Austrian entrepreneur (born 1972)

Michael Breidenbrücker (born 6 January 1972) is an Austrian entrepreneur, technologist and artist whose work has spanned three technology cycles from the late 1990s. He is best known as co-founder of Last.fm, founder of RjDj, Founding General Partner of 3-A.vc, and co-founder of Raidical.one. He has worked with musical artists such as Hans Zimmer, Imogen Heap, Air and Booka Shade. In 2011 he produced Inception The App with Christopher Nolan and Hans Zimmer, which reached number 5 in the US App Store charts.

== Business ventures ==
=== Last.fm ===
In 2002, Breidenbrücker co-founded the Internet radio site for streaming music Last.fm Ltd. and managed it as CEO from 2002 until 2005. Using a recommend system called Audioscrobbler, Last.fm records users' different musical tastes and makes recommendations. The site also offers different social networking features, allowing users to share their tastes. In May 2007, the company was acquired by CBS Interactive for US$280 million (UK£140 million). In 2003, Last.fm received an Honorary Mention in the Prix Ars Electronica in the category Net vision.

=== RjDj ===
In 2008, he founded RjDj (Reality Jockey Ltd.), a London-based music technology startup pioneering augmented sound and reactive music. RjDj produced and distributed a network of mobile applications that composed real-time ambient soundtracks based on the listener's environment. Writing for Wired in 2009, author and futurist Bruce Sterling described RjDj as "augmented sound design, under-rated", adding: "Maybe someday 'silent augmentation' will be classified like silent cinema."

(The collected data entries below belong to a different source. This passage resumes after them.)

Lemma FundCollectibleReward_wp command st (Q : FundRewardResult -> TxState -> Prop) :
  (forall reason st', st_base st' = st_base st -> Q (FundRewardRejected reason) st') ->
  (forall value d' k, reward_added command (st_base st) value d' ->
     Q (RewardFunded (set_State CollectibleStateEscrowed value)) (MkTxState d' d' k)) ->
  wp env (FundCollectibleReward command) Q st.
Proof.
  destruct st as [d db0 n]. cbn [st_base]. intros Hf Hs. unfold FundCollectibleReward.
  do 2 tk_prim; [by apply Hf|]. cbn [st_base st_step]. apply wp_attempt, requireEscrowable_wp; [by intros; apply Hf|].
  intros crow value k Hc Hv Hk Ho Hm Hp. apply wp_bind, lockTaskOwnedBy_wp; [intros; tk_prim; by apply Hf|].
  intros row k1 Hrow Hown. cbn [locked_state locked_of locked_rewardKind].
  destruct (String.eqb_spec (task_state row) "draft") as [Hdraft|]; cbn [negb]; [|tk_prim; by apply Hf].
  apply wp_check, (reward_kind_wp (reward_TaskID command) row); [done|by intros; apply Hf|]. intros k2.
  apply wp_check, holdCollectible_wp; [by intros; apply Hf|]. intros d' k3 Hh.
  do 2 tk_prim; [by apply Hf|]. cbn [st_db st_step]. tk_prim. apply Hs. apply (reward_added_with _ _ row crow); [done..|by split|done|].
  by econstructor.
Qed.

Mobile applications created with RjDj:
- RjDj App
- Trippy Replay
- Rj Voyager
- Inception The App
- Dimensions The Game
- Situ
- The Dark Knight Rises Z+

RjDj ceased trading in 2013. In 2016, a revised edition of the RjDj App was released under the name "Hear", which reached the top 10 in the App Store Health & Fitness charts.

=== Speedinvest ===
In 2011, Breidenbrücker joined the founding team of the Vienna-based venture firm Speedinvest, initially serving on the investment committee. In 2015, he became General Partner and founded Speedinvest Studio, a company builder based in Dornbirn, Austria, developing digital startups in partnership with corporate partners across traditional industries. The studio operated until 2025.

=== 3-A and Raidical ===
In 2026, Breidenbrücker co-founded 3-A.vc, an early-stage venture fund based in London, and Raidical.one, pioneering the concept of lean exits, which also operates Raidical.academy.

== Life ==
Breidenbrücker was born in Vorarlberg, Austria. After high school he studied engineering in Austria and worked on microgravity experiments in Sweden with Saab Space. He then studied digital art at the University of Applied Arts Vienna under Peter Weibel. He subsequently moved to London, where between 2000 and 2002 he headed the masters programme in interactive digital media at Ravensbourne College of Design and Communication.